Anubis and caddy-docker-proxy
As part of my work infrastructure I run an instance of the Comprehensive Knowledge Archive Network (CKAN) as a data center. Things were running along nicely for quite some time before I was alerted to the site being down yesterday afternoon.
Investigating things I found the server was getting hammered by requests with rotating IPs. It wasn’t so bad in the grand scheme of things (approximately 60 requests/second) but it was still enough to break access to the site.
Why can’t we have nice things?
I brought the site down while I figured out what I would do to mitigate this. No need to incur the egress traffic costs from the Google cloud. Investigating a little further showed me that a large sample of the IPs where being generated from Brazil.
When something like this happens I usually turn to the pixls-admin Matrix channel where I can ping my favorite computer nerds, @darix and mica.

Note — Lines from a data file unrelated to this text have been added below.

Lemma Spec_range : Spec decode_range (λ bs r, bs = enc_range r ∧ range_ok r).
Proof.
  unfold decode_range. eapply Spec_bind; [apply Spec_option, Spec_f64|]. intros ? f [-> Hf].
  eapply Spec_bind; [apply Spec_option, Spec_f64|]. intros ? t [-> Ht]. apply Spec_ret.
  by rewrite app_nil_r.
Qed.
Lemma Parses_range r : range_ok r → Parses decode_range (enc_range r) r.
Proof.
  destruct r as [f t]. intros [Hf Ht]; cbn in *.
  eapply Parses_bind; [eapply Parses_option; [apply Parses_f64 | exact Hf]|].
  eapply Parses_bind_nil; [eapply Parses_option; [apply Parses_f64 | exact Ht] | apply Parses_ret].
Qed.
#[export] Hint Resolve Spec_range Parses_range : wire.

Lemma lenN_enc_range_ge r : 2 <= lenN (enc_range r).
Proof.
  destruct r as [f t]. unfold enc_range; cbn. rewrite lenN_app.
  assert (∀ o, 1 <= lenN (enc_opt enc_u64 o)) as H by (intros []; cbn; autorewrite with len; lia).
  pose proof (H f). pose proof (H t). lia.
Qed.

Lemma Spec_kind : Spec decode_aggregation_kind (λ bs k, bs = enc_kind k ∧ kind_ok k).
Proof.
  unfold decode_aggregation_kind.
  repeat first [ eapply Spec_bind; [apply Spec_list; solve [eauto 2 with wire] | spec_pre] | spec1 ];
    b2p; subst; cbn [enc_kind kind_ok]; rewrite ?app_nil_r; split_and?; try done; lia.
Qed.

Lemma Parses_kind k : kind_ok k → Parses decode_aggregation_kind (enc_kind k) k.
Proof.
  intros H. destruct k as [n| |v|rs]; cbn [kind_ok enc_kind] in *; unfold decode_aggregation_kind.
  - eapply Parses_bind; [by apply Parses_u8|]. cbn [N.eqb Pos.eqb].
    eapply Parses_bind_nil; [by apply Parses_u32 | apply Parses_ret].
  - eapply Parses_bind_nil; [by apply Parses_u8|]. cbn [N.eqb Pos.eqb]. apply Parses_ret.
  - eapply Parses_bind; [by apply Parses_u8|]. cbn [N.eqb Pos.eqb].
    eapply Parses_bind_nil; [by apply Parses_f64 | apply Parses_ret].
  - destruct H as (Hp & Hn & HF). eapply Parses_bind; [by apply Parses_u8|]. cbn [N.eqb Pos.eqb].
    pose proof (lenN_enc_list_ge enc_range 2 rs lenN_enc_range_ge).
    apply Parses_count_then; [lia | done | done|]. destruct (N.eqb_spec (lenN rs) 0); [lia|].
    eapply Parses_bind_nil; [apply Parses_list; eapply Forall_impl; [exact HF|]; auto with wire | apply Parses_ret].
Qed.
#[export] Hint Resolve Spec_kind Parses_kind : wire.

(** ** Aggregations *)
Lemma enc_aggregation_eq n f k l :
  enc_aggregation (AggregationRequest.mk n f k l) = enc_str n ++ enc_str f ++ enc_kind k ++ enc_aggregations l.
Proof. done. Qed.
Lemma aggregation_ok_eq d n f k l :
  aggregation_ok d (AggregationRequest.mk n f k l) ↔
  d <= MAX_AGGREGATION_DEPTH ∧ str_ok n ∧ str_ok f ∧ kind_ok k
  ∧ (is_stats k = true → l = []) ∧ aggregations_ok (d + 1) l.
Proof. unfold aggregations_ok. cbn [aggregation_ok]. by rewrite foldr_and_Forall. Qed.

Lemma lenN_enc_kind_ge k : 1 <= lenN (enc_kind k).
Proof. destruct k; cbn [enc_kind]; autorewrite with len; lia. Qed.
Lemma lenN_enc_aggregation_ge a : 13 <= lenN (enc_aggregation a).
Proof.
  destruct a as [n f k l]. rewrite enc_aggregation_eq. unfold enc_aggregations. autorewrite with len.
  pose proof (lenN_enc_kind_ge k). lia.
Qed.

Lemma Spec_aggregations fuel d :
  (0 < fuel)%nat → 34 <= N.of_nat fuel + d →
  Spec (decode_aggregations fuel d) (λ bs l, bs = enc_aggregations l ∧ aggregations_ok d l).
Proof.
  revert d. induction fuel as [|fuel IH]; intros d Hpos Hfuel; [lia|].
  cbn [decode_aggregations]. spec1. spec1; [apply Spec_fail|]. unfold too_deep.
  destruct (N.eqb_spec a 0) as [->|Ha].
  { change (N.to_nat 0) with O. cbn [replicateM]. apply Spec_ret. rewrite app_nil_r. split; [done|]. split; [done | constructor]. }
  assert (d <= MAX_AGGREGATION_DEPTH) as Hd.
  { apply andb_false_iff in E as [E|E]; b2p; lia. }
  pose proof Hd as Hd'. unfold MAX_AGGREGATION_DEPTH in Hd'.
  eapply Spec_weaken.
  { apply (Spec_list _ enc_aggregation (aggregation_ok d)). do 3 spec1.
    eapply Spec_bind; [apply IH; lia | spec_pre]. spec1; [apply Spec_fail|]. apply Spec_ret.
    rewrite !app_nil_r, aggregation_ok_eq. split; [done|]. split_and!; try done.
    intros Hs. rewrite Hs in E0. cbn [andb] in E0. by apply negb_false_iff, bool_decide_eq_true in E0. }
  spec_pre. done.
Qed.

Lemma Parses_aggregations_list fuel d l :
  d <= MAX_AGGREGATION_DEPTH ∨ l = [] →
  (∀ a, a ∈ l → aggregation_ok d a → aggregations_ok (d + 1) (AggregationRequest.aggregations a) →
     Parses (decode_aggregations fuel (d + 1)) (enc_aggregations (AggregationRequest.aggregations a))
       (AggregationRequest.aggregations a)) →
  aggregations_ok d l → Parses (decode_aggregations (Datatypes.S fuel) d) (enc_aggregations l) l.
Proof.
  intros Hd Hrec [Hlen HF]. cbn [decode_aggregations]. unfold enc_aggregations.
  pose proof (lenN_enc_list_ge enc_aggregation 13 l lenN_enc_aggregation_ge).
  apply Parses_count_then; [lia | done | done|].
  replace ((0 <? lenN l) && (MAX_AGGREGATION_DEPTH <? d)) with false; last first.
  { symmetry. apply andb_false_iff. destruct Hd as [Hd| ->]; [right | left; done]. by apply N.ltb_ge. }
  apply Parses_list, Forall_forall. intros [n f k l'] Ha. eapply Forall_forall in HF; [|exact Ha].
  pose proof HF as HF'. apply aggregation_ok_eq in HF as (_ & Hn & Hf & Hk & Hs & Hl). rewrite enc_aggregation_eq.
  eapply Parses_bind; [by apply Parses_string|]. eapply Parses_bind; [by apply Parses_string|].
  eapply Parses_bind; [by apply Parses_kind|].
  eapply Parses_bind_nil; [by apply (Hrec _ Ha)|]. cbn [AggregationRequest.aggregations].
  destruct (is_stats k); [|apply Parses_ret]. rewrite Hs by done. apply Parses_ret.
Qed.

Lemma aggregations_ok_depth d l : aggregations_ok d l → d <= MAX_AGGREGATION_DEPTH ∨ l = [].
Proof.
  intros [_ HF]. destruct l as [|[n f k l'] l]; [by right|]. apply Forall_cons in HF as [Ha _].
  apply aggregation_ok_eq in Ha. left. apply Ha.
Qed.

Lemma Parses_aggregations fuel d l :
  (0 < fuel)%nat → 34 <= N.of_nat fuel + d → aggregations_ok d l →
  Parses (decode_aggregations fuel d) (enc_aggregations l) l.
Proof.
  revert d l. induction fuel as [|fuel IH]; intros d l Hpos Hfuel Hok; [lia|].
  pose proof (aggregations_ok_depth _ _ Hok) as Hd.
  apply Parses_aggregations_list; [done| |done]. intros a Ha Haok Hl.
  assert (d <= MAX_AGGREGATION_DEPTH) as Hd' by (destruct Hd as [Hd| ->]; [done | by apply elem_of_nil in Ha]).
  unfold MAX_AGGREGATION_DEPTH in Hd'. apply IH; [lia | lia | done].
Qed.

Lemma Parses_scan_bound o : opt_ok u64_ok o → Parses scan_range_bound (enc_opt enc_u64 o) ().
Proof.
  intros Ho. destruct o as [a|]; cbn [enc_opt]; unfold scan_range_bound.
  - eapply Parses_bind; [apply Parses_boolean|]. eapply Parses_bind_nil; [by apply Parses_f64, Ho | apply Parses_ret].
  - eapply Parses_bind_nil; [apply (Parses_boolean false) | apply Parses_ret].
Qed.

(** A loop over bytes whose results are dropped. *)
Lemma Parses_list_unit {A} (p : M Cursor.t ()) (enc : A → bytes) l :
  Forall (λ a, Parses p (enc a) ()) l →
  Parses (replicateM (N.to_nat (lenN l)) p) (enc_list enc l) (const () <$> l).
Proof.
  intros H. rewrite lenN_to_nat. unfold enc_list.
  induction H as [|a l Ha Hl IH]; cbn [replicateM length fmap list_fmap concat]; [apply Parses_ret|].
  eapply Parses_bind; [exact Ha|]. eapply Parses_bind_nil; [exact IH | apply Parses_ret].
Qed.

Lemma Parses_scan_range r : range_ok r → Parses scan_range (enc_range r) ().
Proof.
  destruct r as [f t]. intros [Hf Ht]; cbn in *. unfold scan_range.
  eapply Parses_bind; [by apply Parses_scan_bound|].
  eapply Parses_bind_nil; [by apply Parses_scan_bound | apply Parses_ret].
Qed.

Definition kind_code (k : AggregationKind.t) : N :=
  match k with
  | AggregationKind.Terms _ => 0 | AggregationKind.Stats => 1
  | AggregationKind.Histogram _ => 2 | AggregationKind.Range _ => 3
  end.
Definition enc_kind_payload (k : AggregationKind.t) : bytes :=
  match k with
  | AggregationKind.Terms n => enc_u32 n
  | AggregationKind.Stats => []
  | AggregationKind.Histogram v => enc_u64 v
  | AggregationKind.Range rs => enc_u32 (lenN rs) ++ enc_list enc_range rs
  end.
Lemma enc_kind_split k : enc_kind k = enc_u8 (kind_code k) ++ enc_kind_payload k.
Proof. destruct k; cbn [enc_kind kind_code enc_kind_payload]; by rewrite ?app_nil_r. Qed.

Not surprisingly, moments after lamenting my problem they piped up with a suggestion to look at Anubis.
Anubis
On it’s homepage, Anubis states that it will:
Weigh the soul of incoming HTTP requests using proof-of-work to stop AI crawlers
Well, this sounds like exactly what I need! The basic idea is that a request to my website hits Anubis where a challenge is presented to the client and a service worker on the client to compute an SHA256 hash. If successful, the challenge is validated by Anubis after which it sets a cookie that validates the (presumably valid) browser for a while (a week by default).
Subsequent requests to the site don’t need to re-validate if this cookie is set.
All of my services on my server are run as docker containers and I happen to use the awesome caddy-docker-proxy to do all of my proxying. This means that all I had to do to use Anubis was fire up the containers and tell caddy where to route things. This is a bit different than a normal caddy deployment due to the way that caddy-docker-proxy defines its caddyfile through the use of labels in the service compose files.
For instance, with caddy-docker-proxy handling all of my traffic, in my CKAN compose file I just need to include a labels
section in the compose file for my CKAN instance to define the routing:
...
labels:
caddy: data.disl.edu
caddy.reverse_proxy: "{{upstreams 5000}}"
...
When this service starts up caddy-docker-proxy will read the labels section and add it into an in-memory caddyfile automatically.
Adding Anubis
For convenience I just added the services for anubis
and httpdebug
into my compose file for caddy-docker-proxy
. (This is the pretty much the same as the docs for using it with the plain caddy
container.)
...
anubis:
image: ghcr.io/techarohq/anubis:latest
pull_policy: always
environment:
BIND: ":3000"
TARGET: "http://ckan:5000"
networks:
- caddy
httpdebug:
image: ghcr.io/xe/x/httpdebug
pull_policy: always
...
I did set the TARGET
environment variable to point to my CKAN container for when a valid request comes in.
I also added the anubis
container to my caddy
network.
Over on the CKAN container side of things, I just had to modify my labels to use anubis and forward some headers (again, per the anubis docs for a plain caddy
container):
services:
ckan:
...
labels:
caddy: data.disl.edu
caddy.reverse_proxy: http://anubis:3000
caddy.reverse_proxy.header_up_1: "X-Real-Ip {remote_host}"
caddy.reverse_proxy.header_up_2: "X-Http_Version {http.request.proto}"
...
Restart the containers and let Anubis do it’s thing!
Checking my docker logs for my caddy compose file shows all of the bot requests now being DENIED:
anubis | {"time":"2025-05-08T22:13:30.989738613Z","level":"INFO","source":{"function":"github.com/TecharoHQ/anubis/lib.(*Server).checkRules","file":"github.com/TecharoHQ/anubis/lib/anubis.go","line":164},"msg":"explicit deny","user_agent":"Opera/9.47.(X11; Linux x86_64; quz-PE) Presto/2.9.173 Version/10.00","accept_language":"en","priority":"","x-forwarded-for":"45.234.232.24","x-real-ip":"45.234.232.24","check_result":{"name":"bot/deny-aggressive-brazilian-scrapers","rule":"DENY"}}
Yay! And just like that I was able to connect to, and use, my site again.
References
- caddy-docker-proxy: https://github.com/lucaslorentz/caddy-docker-proxy
- anubis: https://github.com/TecharoHQ/anubis